The Danish History, Books I-IX eBook

This eBook from the Gutenberg Project consists of approximately 572 pages of information about The Danish History, Books I-IX.

The Danish History, Books I-IX eBook

This eBook from the Gutenberg Project consists of approximately 572 pages of information about The Danish History, Books I-IX.

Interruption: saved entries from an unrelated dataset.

(** The body of the loop of [collect_trigger_actions] for one activity. *)
Definition collect_trigger_action (self : t) (activity : Activity)
  (target_filter : option (string * Entity)) (nodes : dict (Node Operation))
  (policy_targets : dict Entity) : result (option Action) :=
  match activity with
  | [] => Raise IndexError
  | (kind, _) :: _ =>
      if negb (String.eqb kind "call_operation") then
        abort ("Unsupported trigger activity definitions: " ++ kind ++
               ". Only call_operation is supported.") (loc self)
      else
        '(call_operation_name, inputs) <-
          match dict_get "call_operation" activity with
          | Some (CallShort name) => Ok (Some name, Some [])
          | Some (CallExtended operation inputs) => Ok (operation, inputs)
          | Some (CallOther v) =>
              abort ("Invalid call operation activity definition type: " ++
                     py_type v ++ ".") (loc self)
          | None => Raise AttributeError
          end ;;
        match call_operation_name with
        | None | Some "" =>
            abort "Missing required name for call_operation activity definition."
                  (loc self)
        | Some name =>
            targeted_nodes <-
              collect_trigger_target_nodes target_filter nodes policy_targets ;;
            collect_trigger_action_from_interfaces
              self targeted_nodes name activity inputs
        end
  end.
(** The lines of a batch are parsed in order, and the loop goes on with
    what follows the batch. *)
Lemma batch_loop (ls : list (option Sample)) (tail : string) (fuel : nat)
    (m : Memory) (dst pool : slice) (rows : list Row) :
  goodBatch ls ->
  String.length (batchText ls ++ tail) < fuel ->
  parsing m dst pool rows ->
  exists m1 dst1 pool1 fuel1,
    String.length tail < fuel1 /\
    advanced m rows m1 dst1 pool1 (sampleView ParseBestEffort <$> samples ls) None /\
    unmarshalRows_loop fuel m dst (batchText ls ++ tail) pool =
      unmarshalRows_loop fuel1 m1 dst1 tail pool1.
Proof.
  revert fuel m dst pool rows. induction ls as [|[p|] ls IH];
    intros fuel m dst pool rows Hgood Hfuel Hp.
  - exists m, dst, pool, fuel. split_and!; [done|by apply advanced_refl|done].
  - unfold goodBatch in Hgood. cbn [samples] in Hgood.
    apply Forall_cons in Hgood as [Hgp Hgood].
    destruct (putText_line p Hgp) as [Hnl Hpos].
    destruct fuel as [|fuel]; [lia|].
    cbn [batchText samples] in *. rewrite str_append_assoc in *.
    change (String newline (batchText ls) ++ tail)
      with (String newline (batchText ls ++ tail)) in *.
    set (rest := batchText ls ++ tail) in *.
    rewrite length_append in Hfuel. simpl in Hfuel.
    cbn [OpenTSDB.unmarshalRows_loop].
    assert ((0 <? Go.len (putText p ++ String newline rest))%Z = true) as ->.
    { apply Z.ltb_lt. unfold Go.len. rewrite length_append. lia. }
    rewrite (IndexByte_token _ rest newline Hnl), slice_to_token, slice_from_token.
    destruct (Z.eqb_spec (Z.of_nat (String.length (putText p))) 0) as [|_]; [lia|].
    destruct (Z.ltb_spec (Z.of_nat (String.length (putText p))) 0) as [|_]; [lia|].
    destruct (extend Row_zero (rowMem m) dst) as [mr dst'] eqn:Hext.
    pose proof Hp as (_ & _ & _ & Hvt & Hot & _).
    destruct (Row_unmarshal_sample p (tagMem m) (get Row_zero mr dst' (len dst' - 1)) pool
                Hgp Hvt Hot) as (mt' & r' & pool' & -> & Hstep & Hview).
    pose proof (turn _ _ _ _ _ _ _ _ _ _ Hp Hext Hstep) as Hadv. rewrite Hview in Hadv.
    set (m1 := mkMemory (store mr dst' (len dst' - 1) r') mt') in *.
    pose proof Hadv as (rows1 & _ & _ & _ & Hp1). specialize (Hp1 eq_refl).
    destruct (IH fuel m1 dst' pool' _ Hgood ltac:(lia) Hp1)
      as (m2 & dst2 & pool2 & fuel2 & Hf2 & Hadv2 & Heq).
    exists m2, dst2, pool2, fuel2. split_and!; [done| |done].
    change (sampleView ParseBestEffort <$> p :: samples ls)
      with ([sampleView ParseBestEffort p] ++ (sampleView ParseBestEffort <$> samples ls))%list.
    eapply advanced_trans; [exact Hadv|].
    intros rows2 Hp2. apply parsing_rows in Hp2. pose proof (parsing_rows _ _ _ _ Hp1) as E.
    rewrite Hp2, <- E. exact Hadv2.
  - destruct fuel as [|fuel]; [lia|].
    cbn [batchText samples] in *.
    change (String newline (batchText ls) ++ tail)
      with (String newline (batchText ls ++ tail)) in *.
    set (rest := batchText ls ++ tail) in *. simpl in Hfuel.
    cbn [OpenTSDB.unmarshalRows_loop].
    assert ((0 <? Go.len (String newline rest))%Z = true) as ->.
    { apply Z.ltb_lt. unfold Go.len. simpl. lia. }
    cbn [IndexByte]. rewrite Ascii.eqb_refl. change (0 =? 0)%Z with true. cbv iota.
    change (slice_from (String newline rest) 1) with rest.
    apply (IH fuel m dst pool rows Hgood ltac:(lia) Hp).
Qed.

A sufficient account of the other fragments will be found in Holder’s list.  In 1855 M. Kall-Rasmussen found in the private archives at Kronborg a scrap of fourteenth century Ms., containing a short passage from Bk. vii.  Five years later G. F. Lassen found, at Copenhagen, a fragment of Bk. vi believed to be written in North Zealand, and in the opinion of Bruun belonging to the same codex as Kall-Rasmussen’s fragment.  Of another longish piece, found in Copenhagen at the end of the seventeenth century by Johannes Laverentzen, and belonging to a codex burnt in the fire of 1728, a copy still extant in the Copenhagen Museum, was made by Otto Sperling.  For fragments, either extant or alluded to, of the later books, the student should consult the carefully collated text of Holder.  The whole Ms. material, therefore, covers but a little of Saxo’s work, which was practically saved for Europe by the perseverance and fervour for culture of a single man, Bishop Urne.

SAXO AS A WRITER.

Saxo’s countrymen have praised without stint his remarkable style, for he has a style.  It is often very bad; but he writes, he is not in vain called Grammaticus, the man of letters.  His style is not merely remarkable considering its author’s difficulties; it is capable at need of pungency and of high expressiveness.  His Latin is not that of the Golden Age, but neither is it the common Latin of the Middle Ages.  There are traces of his having read Virgil and Cicero.  But two writers in particular left their mark on him.  The first and most influential is Valerius Maximus, the mannered author of the “Memorabilia”, who lived in the first half of the first century, and was much relished in the Middle Ages.  From him Saxo borrowed a multitude of phrases, sometimes apt but often crabbed and deformed, as well as an exemplary and homiletic turn of narrative.  Other idioms, and perhaps the practice of interspersing verses amid prose (though this also was a twelfth century Icelandic practice), Saxo found in a fifth-century writer, Martianus Capella, the pedantic author of the “De Nuptiis Philologiae et Mercurii” Such models may have saved him from a base mediaeval vocabulary; but they were not worthy of him, and they must answer for some of his falsities of style.  These are apparent.  His accumulation of empty and motley phrase, like a garish bunch of coloured bladders; his joy in platitude and pomposity, his proneness to say a little thing in great words, are only too easy to translate.  We shall be well content if our version also gives some inkling of his qualities; not only of what Erasmus called his “wonderful vocabulary, his many pithy sayings, and the excellent variety of his images”; but also of his feeling for grouping, his barbaric sense of colour, and his stateliness.  For he moves with resource and strength both in prose and verse, and is often only hindered by his own wealth.  With no kind of critical tradition to chasten him, his force is often misguided and his work shapeless; but he stumbles into many splendours.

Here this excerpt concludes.